19 Comments

    • I agree. I don’t ever recall seeing a WWI era Austrian soldier wearing a peaked style cap, only their kepis, the Bergmutze type, and perhaps some form of “side” cap (“service” cap and “bonnet de police” in U.S. and French parlance respectively).

    • Yeah, I feel same way. These are not really ‘our’ guys (which included both of my grandfathers).

  1. Ahhh, the folks who were trying to Kill my Gran Pa…(He was a Corporale-Maggiore in the Royal Italian Army in WW I)

    • Didn’t the Polish peaked cap have four corners like czapka? I highly doubt they’re Polish, in ANYBODY’s army in WWI

      • In WWI there were Polish units in the Austro-Hungarian, Russian, and French armies. Those fighting for the Austrians wore a regular peaked cap, as Pilsudski himself wore.

  2. Heh Turk, that would be my grandfather on the Austrian side of the lines.. I’m not an expert but those hats definitely do not look correct. There were a variety used by the Austrians, but the ones I know of had belt-like pieces of cloth joined by two buttons (vertical) at the center-front of the hat. This would usually be above the brim but I know one example where a narrow version of what I just described joined below the brim.

  3. What I see is a typical day in the life of a soldier in winter, in the trenches .. and this on a GOOD day!!! Great coat, worthless headgear! The word is MISERABLE!

    • My 1st thought was the worthless headgear and lack of anything on the hands. I have to believe that frost bite/freezing on face, ears and fingers would have been very high.
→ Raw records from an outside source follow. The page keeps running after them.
(** ** hookstage.rs *)

Inductive ModMutationType : Type := MmAdd | MmUpdate | MmDelete.
Definition mod_mutation_type_to_string (t : ModMutationType) : string :=
  match t with MmAdd => "add" | MmUpdate => "update" | MmDelete => "delete" end.
(** A mutation that fails gives the payload back. *)
Record ModMutation (T : Type) : Type := MkModMutation {
  mm_mut_type : ModMutationType; mm_key : list string; mm_func : T → (T * string) + T }.
Arguments MkModMutation {T}.
Arguments mm_mut_type {T}.
Arguments mm_key {T}.
Arguments mm_func {T}.
Abbreviation ModChangeSet T := (list (ModMutation T)).
Definition mod_add_mutation {T} (func : T → (T * string) + T) (mut_type : ModMutationType) (key : list string)
    (cs : ModChangeSet T) : ModChangeSet T := cs ++ [MkModMutation mut_type key func].
Record ModInvocationContext : Type := {
  mic_account_id : string; mic_account_config : option Value; mic_endpoint : string;
  mic_module_context : gmap string Value; mic_hook_impl_code : string }.
Record ModHookResult (T : Type) : Type := MkModHookResult {
  mhr_reject : bool; mhr_nbr_code : Z; mhr_message : string; mhr_change_set : ModChangeSet T;
  mhr_errors : list string; mhr_warnings : list string; mhr_debug_messages : list string;
  mhr_module_context : gmap string Value }.
Arguments MkModHookResult {T}.
Arguments mhr_reject {T}.
Arguments mhr_nbr_code {T}.
Arguments mhr_message {T}.
Arguments mhr_change_set {T}.
Arguments mhr_errors {T}.
Arguments mhr_warnings {T}.
Arguments mhr_debug_messages {T}.
Arguments mhr_module_context {T}.
Definition default_mod_hook_result {T} : ModHookResult T := MkModHookResult false 0 "" [] [] [] [] ∅.

(** ** execution.rs *)

Inductive ModAction : Type := MaNone | MaUpdate | MaReject.
Inductive ModStatus : Type := MsuSuccess | MsuExecutionFailure | MsuTimeout.
Record ModHookOutcome : Type := {
  mho_hook_id : ModHookID; mho_status : ModStatus; mho_action : ModAction; mho_message : string;
  mho_errors : list string; mho_warnings : list string; mho_debug_messages : list string;
  mho_execution_time : Z }.
Record ModRejectError : Type := { mre_nbr_code : Z; mre_hook_id : ModHookID; mre_message : string }.
Definition mod_reject_error_to_string (e : ModRejectError) : string :=
  "rejected by " +:+ mod_hook_id_to_string (mre_hook_id e) +:+ ": " +:+ mre_message e
  +:+ " (nbr=" +:+ pretty (mre_nbr_code e) +:+ ")".

Section Execution.
Context {T : Type}.
(** The payload, the warnings and debug messages, and the number of successes. *)
Record MutationRun : Type := {
  mr_current : T; mr_warnings : list string; mr_debug_messages : list string; mr_success_count : Z }.
Definition run_mutation (r : MutationRun) (m : ModMutation T) : MutationRun :=
  match mm_func m (mr_current r) with
  | inr updated => {| mr_current := updated; mr_warnings := mr_warnings r;
      mr_debug_messages := mr_debug_messages r ++
        ["Hook mutation successfully applied, affected key: " +:+ join "." (mm_key m) +:+ ", mutation type: "
         +:+ mod_mutation_type_to_string (mm_mut_type m)];
      mr_success_count := mr_success_count r + 1 |}
  | inl (returned, e) => {| mr_current := returned;
      mr_warnings := mr_warnings r ++ ["failed to apply hook mutation: " +:+ e];
      mr_debug_messages := mr_debug_messages r; mr_success_count := mr_success_count r |}
  end.
Definition mod_hook_outcome (hook_id : ModHookID) (status : ModStatus) (action : ModAction) (result : ModHookResult T)
    (warnings debug_messages : list string) (execution_time : Z) : ModHookOutcome := {|
  mho_hook_id := hook_id; mho_status := status; mho_action := action; mho_message := mhr_message result;
  mho_errors := mhr_errors result; mho_warnings := warnings; mho_debug_messages := debug_messages;
  mho_execution_time := execution_time |}.
Definition apply_hook_mutations (payload : T) (result : ModHookResult T) (hook_id : ModHookID) (execution_time : Z)
    : T * ModHookOutcome :=
  let plain action := mod_hook_outcome hook_id MsuSuccess action result (mhr_warnings result) (mhr_debug_messages result) execution_time in
  if mhr_reject result then (payload, plain MaReject) else
  match mhr_change_set result with
  | [] => (payload, plain MaNone)
  | change_set =>
      let r := fold_left run_mutation change_set {| mr_current := payload; mr_warnings := mhr_warnings result;
        mr_debug_messages := mhr_debug_messages result; mr_success_count := 0 |} in
      (mr_current r, mod_hook_outcome hook_id (if mr_success_count r =? 0 then MsuExecutionFailure else MsuSuccess) MaUpdate
         result (mr_warnings r) (mr_debug_messages r) execution_time)
  end.
(** The handler of a hook takes the payload and gives it back with the result. *)
Context {H : Type} (handler : H → T → ModHookResult T * T * Z * ModHookID).
(** The hooks of a group: the outcomes so far, the payload and the rejection. *)
Fixpoint execute_hooks (hooks : list (ModHookWrapper H)) (payload : T) : list ModHookOutcome * T * option ModRejectError :=
  match hooks with
  | [] => ([], payload, None)
  | hw :: hooks' =>
      let '(result, payload, exec_time, hook_id) := handler (mhw_hook hw) payload in
      if mhr_reject result then
        ([mod_hook_outcome hook_id MsuSuccess MaReject result (mhr_warnings result) (mhr_debug_messages result) exec_time], payload,
         Some {| mre_nbr_code := mhr_nbr_code result; mre_hook_id := hook_id; mre_message := mhr_message result |})
      else
        let '(payload, outcome) := apply_hook_mutations payload result hook_id exec_time in
        let '(outcomes, payload, reject) := execute_hooks hooks' payload in
        (outcome :: outcomes, payload, reject)
  end.
(** The outcomes of each group that ran. *)
Fixpoint execute_plan_sync (plan : ModPlan H) (payload : T) : list (list ModHookOutcome) * T * option ModRejectError :=
  match plan with
  | [] => ([], payload, None)
  | group :: plan' =>
      match execute_hooks (mg_hooks group) payload with
      | (outcomes, payload, Some e) => ([outcomes], payload, Some e)
      | (outcomes, payload, None) =>
          let '(groups, payload, reject) := execute_plan_sync plan' payload in
          (outcomes :: groups, payload, reject)
      end
  end.
End Execution.
Arguments MutationRun : clear implicits.

(** ** ortb2blocking.rs *)

Inductive OverrideValue : Type :=
| OvNone | OvBool (b : bool) | OvStrings (l : list string) | OvInts (l : list Z).
Record BlkConditions : Type := { bc_bidders : list string; bc_media_types : list string; bc_deal_ids : list string }.
Record ActionOverride : Type := { ao_conditions : BlkConditions; ao_override : OverrideValue }.
Record BadvActionOverride : Type := {
  bvo_blocked_adomain : list ActionOverride; bvo_allowed_adomain_for_deals : list ActionOverride;
  bvo_block_unknown_adomain : list ActionOverride; bvo_enforce_blocks : list ActionOverride }.
Record Badv : Type := {
  badv_blocked_adomain : list string; badv_allowed_adomain_for_deals : list string;
  badv_block_unknown_adomain : bool; badv_enforce_blocks : bool; badv_action_overrides : BadvActionOverride }.
Record BcatActionOverride : Type := {
  bto_blocked_adv_cat : list ActionOverride; bto_allowed_adv_cat_for_deals : list ActionOverride;
  bto_block_unknown_adv_cat : list ActionOverride; bto_enforce_blocks : list ActionOverride }.
Record Bcat : Type := {
  bcat_blocked_adv_cat : list string; bcat_allowed_adv_cat_for_deals : list string;
  bcat_block_unknown_adv_cat : bool; bcat_category_taxonomy : Z; bcat_enforce_blocks : bool;
  bcat_action_overrides : BcatActionOverride }.
Record BappActionOverride : Type := {
  bpo_blocked_app : list ActionOverride; bpo_allowed_app_for_deals : list ActionOverride; bpo_enforce_blocks : list ActionOverride }.
Record Bapp : Type := {
  bapp_blocked_app : list string; bapp_allowed_app_for_deals : list string; bapp_enforce_blocks : bool;
  bapp_action_overrides : BappActionOverride }.
Record BtypeActionOverride : Type := { byo_blocked_banner_type : list ActionOverride }.
Record Btype : Type := {
  btype_blocked_banner_type : list Z; btype_action_overrides : BtypeActionOverride }.
Record BattrActionOverride : Type := {
  bao_blocked_banner_attr : list ActionOverride; bao_blocked_video_attr : list ActionOverride;
  bao_blocked_audio_attr : list ActionOverride; bao_enforce_blocks : list ActionOverride }.
Record Battr : Type := {
  battr_blocked_banner_attr : list Z; battr_blocked_video_attr : list Z; battr_blocked_audio_attr : list Z;
  battr_enforce_blocks : bool; battr_action_overrides : BattrActionOverride }.
Record BlkAttributes : Type := {
  blk_badv : Badv; blk_bcat : Bcat; blk_bapp : Bapp; blk_btype : Btype; blk_battr : Battr }.
Definition ortb2blocking_stages : list ModStage := [MsBidderRequest; MsRawBidderResponse].
(** The loop over a bid's names. *)
Definition names_blocked (names blocked allowed_for_deals : list string) (is_deal : bool) : bool :=
  existsb (λ name,
    negb (is_deal && existsb (λ a, eq_ignore_ascii_case a name) allowed_for_deals)
    && existsb (λ b, eq_ignore_ascii_case b name) blocked) names.
Definition should_block_badv (bid_adomains blocked allowed_for_deals : list string) (block_unknown is_deal : bool) : bool :=
  if bool_decide (bid_adomains = []) && block_unknown then true
  else names_blocked bid_adomains blocked allowed_for_deals is_deal.
Definition should_block_bcat (bid_cats blocked allowed_for_deals : list string) (block_unknown is_deal : bool) : bool :=
  if bool_decide (bid_cats = []) && block_unknown then true
  else names_blocked bid_cats blocked allowed_for_deals is_deal.
Definition should_block_bapp (bid_bundle : string) (blocked allowed_for_deals : list string) (is_deal : bool) : bool :=
  if str_is_empty bid_bundle then false
  else if is_deal && existsb (λ a, eq_ignore_ascii_case a bid_bundle) allowed_for_deals then false
  else existsb (λ b, eq_ignore_ascii_case b bid_bundle) blocked.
      I too would think that coat would be fine as it both stops the wind and has a great inside insulator. Plus it looks like they have a wool coat on under the leather outside coat.

      I’ve stood outside in sub -25F for hours with my the trunk of my body attired like them and didn’t get cold at all. But I also had good head and hand gear. Without the head/hand gear it would have been a few minutes.

  4. THose are Bulgarian soldiers, not Austrohungarian Kaiserliche und Königliche troops. Gets confusing, what with the Steyr-Mannlicher rifles and so on.

  5. Caption Time

    Guy on the ground: “Hey Rudolf, that cabbage from last night was a lot better going down than coming out!”

  6. Those are indeed Bulgarian soldiers. The straight-pull Mannlicher M 95 rifles and carbines were regulation issue in the Royal Bulgarian Army and remained so well after 1945, albeit with 2nd rate troops. As for the photo itself, I recall having seen a very similar one, perhaps in the excellent book by Alexandr Vchkov on Bulgarian uniforms and kit, published in Sofia in 2010.

  7. These are Bulgarian soldiers form 3th brigade of 6th Bdin inf. division, on position near to peak Pelister, Baba mountain, west of Bitola (Macedonia), Macedonian front, World War I, 1917.